The Democrats on the left of the party, exemplified by Elizabeth Warren, Bernie Sanders and Kamala Harris, are running away with the health care debate.
The problem for those who, like myself, want to see health care extended and rationalized is that the real goals of reform have been abandoned for “universal health care” as an ideological and political goal; add a political prejudice against corporations and the idea of the most health care for all of the people gets lost, as it did in the debates.
There should be only two goals in health care reform: bring down the cost and see that everyone is covered.
We in the United States have the costliest medicine on earth. We also have the spottiest and most risible coverage. We spend over 18 percent of our Gross Domestic Product on health care, nearly twice the cost of health care in other advanced countries like Britain, France, Germany and Holland. That is a huge cost, making us a less-competitive country. It comes not from medicine but rather from inefficient management.
We are a nation that venerates its business culture, but in health care, as it stands, we are protecting inefficiency as though it were a system. There are better ways, short of upending the whole structure, as Warren, Sanders and Harris would like to do, of fixing the system.

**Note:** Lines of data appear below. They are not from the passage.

Lemma parse_unit l c r : 0 <= c -> escapes l c -> parse_units (l ++ r) = (t ← parse_units r; Some (c :: t.1, t.2)).
Proof.
  intros Hc (lone & Hl & ->). unfold quote_unit.
  repeat match goal with |- context [if c =? ?n then _ else _] => destruct (Z.eqb_spec c n) as [->|]; [reflexivity|] end.
  destruct ((c <? 32) || lone) eqn:E.
  - assert (0 <= c < 65536). { apply orb_true_iff in E as [E| ->]; [breflect; lia|]. specialize (Hl eq_refl). unfold is_surrogate in Hl. breflect. lia. }
    change (js "\u" ++ hex4 c) with ([92; 117] ++ hex4 c). unfold hex4. cbn [app parse_units]. 
    change (92 =? 34) with false. change (92 =? 92) with true. change (117 =? 117) with true. cbv iota.
    rewrite !hex_of_digit by dlia. cbn [mbind option_bind].
    replace (c / 4096 mod 16 * 4096 + c / 256 mod 16 * 256 + c / 16 mod 16 * 16 + c mod 16) with c by dlia. reflexivity.
  - breflect. cbn [app parse_units]. destruct (Z.eqb_spec c 34); [done|]. destruct (Z.eqb_spec c 92); [done|].
    destruct (Z.ltb_spec c 32); [lia|]. reflexivity.
Qed.

Lemma parse_quoted s r : Forall (fun c => 0 <= c) s -> parse_units (quote_units s ++ 34 :: r) = Some (s, r).
Proof.
  intros Hs. destruct (quote_units_escapes s) as (ts & -> & Hts). revert Hs. induction Hts as [|l c ts s Hl Hts IH]; intros Hs; [done|].
  forall_split. cbn [concat]. rewrite <-app_assoc, (parse_unit l c) by done. rewrite IH by done. reflexivity.
Qed.

(** What may follow a value: nothing, or a comma or the end of what it is in. *)
Definition follows (r : jstr) : Prop := match r with c :: _ => c = 44 \/ c = 93 \/ c = 125 | [] => True end.

Lemma dec_fuel_head fuel n : 0 < n < 10 ^ Z.of_nat fuel -> exists c t, dec_fuel fuel n = c :: t /\ c <> 48.
Proof.
  revert n. induction fuel as [|fuel IH]; intros n Hn; [cbn in Hn; lia|]. cbn [dec_fuel].
  rewrite Nat2Z.inj_succ, Z.pow_succ_r in Hn by lia. destruct (Z.ltb_spec n 10).
  - exists (48 + n), []. split; [done|lia].
  - destruct (IH (n / 10)) as (c & t & -> & Hc); [dlia|]. by exists c, (t ++ [48 + n mod 10]).
Qed.

Lemma dec_head n : 0 < n -> exists c t, dec n = c :: t /\ c <> 48.
Proof.
  intros H. apply dec_fuel_head. split; [done|]. rewrite Nat2Z.inj_succ, Z2Nat.id by apply Z.log2_nonneg.
  pose proof (Z.log2_spec n ltac:(lia)) as [_ Hlt]. eapply Z.lt_le_trans; [exact Hlt|]. apply Z.pow_le_mono_l. lia.
Qed.

Lemma parse_natural_dec n r : 0 <= n -> follows r -> parse_natural (dec n ++ r) = Some (n, r).
Proof.
  intros Hn Hr. destruct (dec_spec n Hn) as (Hp & Hd & Hne). unfold parse_natural.
  assert (span is_digit (dec n ++ r) = (dec n, r)) as ->.
  { destruct r as [|c r]; [rewrite app_nil_r; by apply span_end|]. apply span_stop; [done|].
    cbn in Hr. destruct Hr as [->|[->| ->]]; done. }
  assert ((1 <? len (dec n)) && match dec n with d :: _ => d =? 48 | [] => false end = false) as Hz.
  { destruct (Z.eq_dec n 0) as [->|]; [done|]. destruct (dec_head n) as (c & t & -> & Hc); [lia|].
    apply andb_false_iff. right. by apply Z.eqb_neq. }
  destruct (dec n) as [|d t]; [done|]. assert (match t with [] | _ => Some (n, r) end = Some (n, r)) as Ht by by destruct t.
  rewrite Hz, Hp. destruct r as [|c r]; [by destruct t|]. cbn in Hr. destruct Hr as [->|[->| ->]]; by destruct t.
Qed.

Lemma parse_number_dec n r : follows r -> parse_number (dec_signed n ++ r) = Some (n, r).
Proof.
  intros Hr. unfold dec_signed. destruct (Z.ltb_spec n 0) as [Hn|Hn].
  - cbn [app parse_number]. change (45 =? 45) with true. cbv iota. rewrite parse_natural_dec by (lia || done).
    cbn [mbind option_bind fst snd]. by rewrite Z.opp_involutive.
  - destruct (dec_spec n Hn) as (_ & Hd & Hne). pose proof (parse_natural_dec n r Hn Hr) as H.
    destruct (dec n) as [|d t]; [done|]. forall_split. cbn [app parse_number] in *.
    destruct (Z.eqb_spec d 45) as [->|]; [done|exact H].
Qed.

Lemma skip_same c r : is_json_space c = false -> skip (c :: r) = c :: r.
Proof. intros H. unfold skip. cbn. by rewrite H. Qed.

Section Items.
Context {A : Type} (text : A -> jstr) (item : jstr -> option (A * jstr)) (close : Z) (Hspace : is_json_space close = false)
  (Hcomma : close <> 44) (Hclose : close = 93 \/ close = 125).
Implicit Types (l : list A) (r : jstr).

Lemma parse_items_text n l x r : Forall (fun x => forall r, follows r -> item (text x ++ r) = Some (x, r)) (x :: l) ->
  (length l < n)%nat -> parse_items item close n (join_str [44] (map text (x :: l)) ++ close :: r) = Some (x :: l, r).
Proof using Hspace Hcomma Hclose.
  revert x n. induction l as [|y l IH]; intros x n H Hn; destruct n as [|n]; cbn [length] in Hn; try lia.
  - forall_split. cbn [map join_str parse_items]. match goal with Hx : forall r, follows r -> _ |- _ => rewrite Hx by (cbn; lia) end.
    cbn [mbind option_bind fst snd]. rewrite skip_same by done. by rewrite Z.eqb_refl.
  - apply Forall_cons in H as [Hx H]. cbn [map]. rewrite join_str_cons. cbn [concat map]. cbn [parse_items].
    rewrite <-!app_assoc, Hx by (cbn; lia). cbn [mbind option_bind fst snd app]. rewrite skip_same by done.
    destruct (Z.eqb_spec 44 close); [lia|]. rewrite Z.eqb_refl.
    specialize (IH y n H ltac:(lia)). cbn [map] in IH. rewrite join_str_cons in IH. rewrite <-app_assoc in IH. cbn [app] in IH. by rewrite IH.
Qed.

Lemma parse_group_text n l r : Forall (fun x => forall r, follows r -> item (text x ++ r) = Some (x, r)) l ->
  (forall x, x ∈ l -> exists c t, text x = c :: t /\ is_json_space c = false /\ c <> close) -> (length l <= n)%nat ->
  parse_group item close n (join_str [44] (map text l) ++ close :: r) = Some (l, r).
Proof using Hspace Hcomma Hclose.
  intros H Hhead Hn. destruct l as [|x l].
  - cbn. unfold parse_group. by rewrite skip_same, Z.eqb_refl.
  - destruct (Hhead x) as (c & t & Hx & Hs & Hc); [by left|].
    rewrite <-(parse_items_text n l x r) by (done || (cbn in Hn; lia)). unfold parse_group.
    cbn [map]. rewrite join_str_cons, Hx. cbn [app]. rewrite skip_same by done. destruct (Z.eqb_spec c close); done.
Qed.
End Items.

Lemma parse_string_text k r : Forall (fun c => 0 <= c) k -> parse_string (skip (quote k ++ r)) = Some (k, r).
Proof.
  intros H. unfold quote. cbn [app]. rewrite skip_same by done. cbn [parse_string]. rewrite Z.eqb_refl, <-app_assoc. by apply parse_quoted.
Qed.

Lemma parse_entry_text value p r : Forall (fun c => 0 <= c) p.1 -> value (json_text p.2 ++ r) = Some (p.2, r) ->
  parse_entry value (entry_text p ++ r) = Some (p, r).
Proof.
  intros Hk Hv. unfold parse_entry, entry_text. rewrite <-app_assoc, parse_string_text by done. cbn [mbind option_bind fst snd].
  change (js ":") with [58]. rewrite <-app_assoc. cbn [app]. rewrite skip_same by done. rewrite Z.eqb_refl, Hv. by destruct p.
Qed.

Lemma join_length (ts : list jstr) : Forall (fun t => t <> []) ts -> (length ts <= length (join_str [44%Z] ts))%nat.
Proof.
  intros H. induction H as [|t ts Ht H IH]; [done|]. destruct ts as [|u ts]; [destruct t; cbn; [done|lia]|].
  change (join_str [44%Z] (t :: u :: ts)) with (t ++ [44] ++ join_str [44%Z] (u :: ts)). rewrite !length_app. cbn [length] in *. lia.
Qed.

Lemma join_member (t : jstr) ts : t ∈ ts -> (length t <= length (join_str [44%Z] ts))%nat.
Proof.
  induction ts as [|u ts IH]; [by intros ?%elem_of_nil|]. intros [->|H]%elem_of_cons.
  - destruct ts; [done|]. change (join_str [44%Z] (u :: l :: ts)) with (u ++ [44] ++ join_str [44%Z] (l :: ts)). rewrite length_app. lia.
  - specialize (IH H). destruct ts as [|w ts]; [by apply elem_of_nil in H|].
    change (join_str [44%Z] (u :: w :: ts)) with (u ++ [44] ++ join_str [44%Z] (w :: ts)). rewrite !length_app. lia.
Qed.

Lemma json_text_nonempty v : exists c t, json_text v = c :: t /\ is_json_space c = false /\ c <> 93.
Proof.
  destruct (json_text_head v []) as (c & t & H & Hh). rewrite app_nil_r in H. exists c, t. split; [done|].
  destruct v as [|[]|n|s|l|m]; cbn in Hh; try (subst; done). destruct Hh as [->|Hd]; [done|].
  unfold is_digit in Hd. unfold is_json_space. lia.
Qed.

Lemma strip_app p r : strip p (p ++ r) = r.
Proof. apply drop_app_length. Qed.

(** What the parser does, by the first character. *)
Lemma parse_value_number fuel n r : follows r -> parse_value (S fuel) (dec_signed n ++ r) = Some (ONum n, r).
Proof.
  intros Hr. pose proof (parse_number_dec n r Hr) as Hn. destruct (json_text_head (ONum n) r) as (c & t & Ht & Hc).
  cbn [json_text Json_head] in *. rewrite Ht in *.
  assert (Hd : c = 45 \/ 48 <= c <= 57) by (destruct Hc as [->|Hd]; [by left|unfold is_digit in Hd; breflect; lia]).
  assert (Hs : is_json_space c = false) by (unfold is_json_space; lia).
  cbn [parse_value]. rewrite skip_same by done. change (js "null") with [110; 117; 108; 108].
  change (js "true") with [116; 114; 117; 101]. change (js "false") with [102; 97; 108; 115; 101]. cbn [starts_with].
  repeat match goal with |- context [c =? ?k] => destruct (Z.eqb_spec c k); [lia|] end.
  repeat match goal with |- context [?k =? c] => destruct (Z.eqb_spec k c); [lia|] end. cbn [andb]. by rewrite Hn.
Qed.

Lemma parse_value_list fuel t r (l : list Json) : parse_group (parse_value fuel) 93 (length (t ++ 93 :: r)) (t ++ 93 :: r) = Some (l, r) ->
  parse_value (S fuel) (91 :: t ++ 93 :: r) = Some (OArr l, r).
Proof. intros H. cbn [parse_value]. rewrite skip_same by done. change (91 =? 34) with false. change (91 =? 91) with true. cbv iota. by rewrite H. Qed.

Lemma parse_value_object fuel t r (m : fields_map) : NoDup (jkeys m) ->
  parse_group (parse_entry (parse_value fuel)) 125 (length (t ++ 125 :: r)) (t ++ 125 :: r) = Some (m, r) ->
  parse_value (S fuel) (123 :: t ++ 125 :: r) = Some (OObj m, r).
Proof.
  intros Hnd H. cbn [parse_value]. rewrite skip_same by done. change (123 =? 34) with false. change (123 =? 91) with false.
  change (123 =? 123) with true. cbv iota. rewrite H. cbn [mbind option_bind fst snd]. by rewrite jmap_of_nodup.
Qed.

Lemma parse_value_word fuel (w : string) v r : (w, v) ∈ [("null"%string, ONull); ("true"%string, OBool true); ("false"%string, OBool false)] ->
  parse_value (S fuel) (js w ++ r) = Some (v, r).
Proof.
  intros H. repeat (apply elem_of_cons in H as [[= -> ->]|H]; [reflexivity|]). by apply elem_of_nil in H.
Qed.

Lemma parse_value_text v : forall fuel r, Json_ok v -> Json_keyed v -> (length (json_text v) < fuel)%nat -> follows r ->
  parse_value fuel (json_text v ++ r) = Some (v, r).
Proof.
  induction v as [|b|n|s|l IH|m IH] using Json_nested_ind; intros fuel r Hok Hk Hf Hr; (destruct fuel as [|fuel]; [lia|]).
  - apply (parse_value_word _ "null"). by left.
  - destruct b; [apply (parse_value_word _ "true")|apply (parse_value_word _ "false")]; set_solver.
  - by apply parse_value_number.
  - cbn [json_text] in *. unfold quote. cbn [app parse_value]. rewrite skip_same by done. change (34 =? 34) with true. cbv iota.
    rewrite <-app_assoc. cbn [app]. cbn [Json_ok] in Hok. by rewrite parse_quoted.
  - cbn [json_text Json_ok Json_keyed] in *. rewrite fold_right_Forall in Hok, Hk. change (js "[") with [91] in *. change (js "]") with [93] in *.
    change (js ",") with [44] in *. cbn [app length] in *. rewrite length_app in Hf. cbn [length] in Hf. rewrite <-app_assoc. cbn [app].
    apply parse_value_list. apply (parse_group_text json_text); [done|done|by left| | |].
    + rewrite !Forall_forall in *. intros x Hx r' Hr'. apply IH; try by auto.
      pose proof (join_member (json_text x) (map json_text l) ltac:(by apply list_elem_of_fmap_2)). lia.
    + intros x _. apply json_text_nonempty.
    + rewrite length_app. pose proof (join_length (map json_text l)) as HL. rewrite length_map in HL.
      etransitivity; [apply HL|lia]. apply Forall_fmap, Forall_forall. intros x _. cbn. by destruct (json_text_nonempty x) as (c & t & -> & _).
  - cbn [json_text Json_ok Json_keyed] in *. destruct Hk as [Hnd Hk]. rewrite (fold_right_Forall entry_ok) in Hok. rewrite (fold_right_Forall (fun p : jstr * Json => Json_keyed p.2)) in Hk.
    change (js "{") with [123] in *. change (js "}") with [125] in *.
    change (map (fun p : jstr * Json => quote p.1 ++ js ":" ++ json_text p.2) m) with (map entry_text m) in *. change (js ",") with [44] in *.
    cbn [app length] in *. rewrite length_app in Hf. cbn [length] in Hf. rewrite <-app_assoc. cbn [app].
    apply parse_value_object; [done|]. apply (parse_group_text entry_text); [done|done|by right| | |].
    + rewrite !Forall_forall in *. intros x Hx r' Hr'. destruct (Hok x Hx) as [Hkey Hv]. apply parse_entry_text; [done|]. apply IH; try by auto.
      pose proof (join_member (entry_text x) (map entry_text m) ltac:(by apply list_elem_of_fmap_2)) as HL. unfold entry_text in HL at 1. rewrite !length_app in HL. lia.
    + intros x _. unfold entry_text, quote. cbn [app]. eauto.
    + rewrite length_app. pose proof (join_length (map entry_text m)) as HL. rewrite length_map in HL.
      etransitivity; [apply HL|lia]. apply Forall_fmap, Forall_forall. intros x _. done.
Qed.

(** [JSON.parse(JSON.stringify(v))] is [v]. *)
Lemma JSON_parse_text v : Json_ok v -> Json_keyed v -> JSON_parse (json_text v) = Some v.
Proof.
  intros Hok Hk. unfold JSON_parse. rewrite <-(app_nil_r (json_text v)) at 2. rewrite parse_value_text by (done || lia). reflexivity.
Qed.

Serious reform is seriously needed.
Children’s National Hospital in Washington, for example, I am told, employs 150 people just to deal with the insurance companies, negotiating payments, securing permission for procedures and protesting disallowances. Presumably, there are as many people in the insurance companies on the other side of these transactions.
None of this huge personnel deployment is delivering health care or serving medicine. They are engaged in health care’s equivalent of a souk — bargaining care for money. It should change because it is enormously wasteful, let alone because it fails in its mission: delivering care to the sick.
Remember the old military saw: We had to destroy the town to save it.
In full bay at the Democratic debates in Detroit, Warren, Sanders and Harris were in competition both to junk all private health insurance and to trash the companies that provide it.
I have spent three decades studying health care delivery. While I am an unalloyed admirer of the National Health System in the United Kingdom, it is not for the United States. Not now.
I know the NHS: It has treated my family well since its inception and, briefly, myself. But I do not think we can trash what we have here root and branch and install a duplicate NHS. We have too much that would have to be changed; too large a new bureaucracy would have to be created.
I am in favor, though, of the government as a payer of last resort for those who cannot get coverage and those for whom treatment is too expensive for the insurer.
We need to regulate medicine and to take the uncertainty out of it. That uncertainty extends from patients who never know when they will be sideswiped by an out-of-network procedure and routine providers, to the hospitals that need to know what they will be paid. Coverage should be guaranteed, not negotiated.
I used to own a newsletter publishing and conference company in Washington. I provided health insurance, which cost me in well-being as well as dollars. The costs went up relentlessly and coverage was problematic. My top aide came down with a rare cancer. The treatment was fine, all paid for, but the post-treatment painkillers were not allowed. I tried to persuade the insurer — after all, we were a 20-strong group. They would not be moved. So my aide, who is French, had her sister send the medications from France, where she could get them for free as a citizen.
If we can get the horror of negotiation out of the system, care would be better, and costs would fall.
I am told the future might be based on what already is working well with Kaiser Permanente, an integrated managed care consortium that insures, provides doctors and hospitals in the package.
It is worth a look — before we start shelling the system to save it.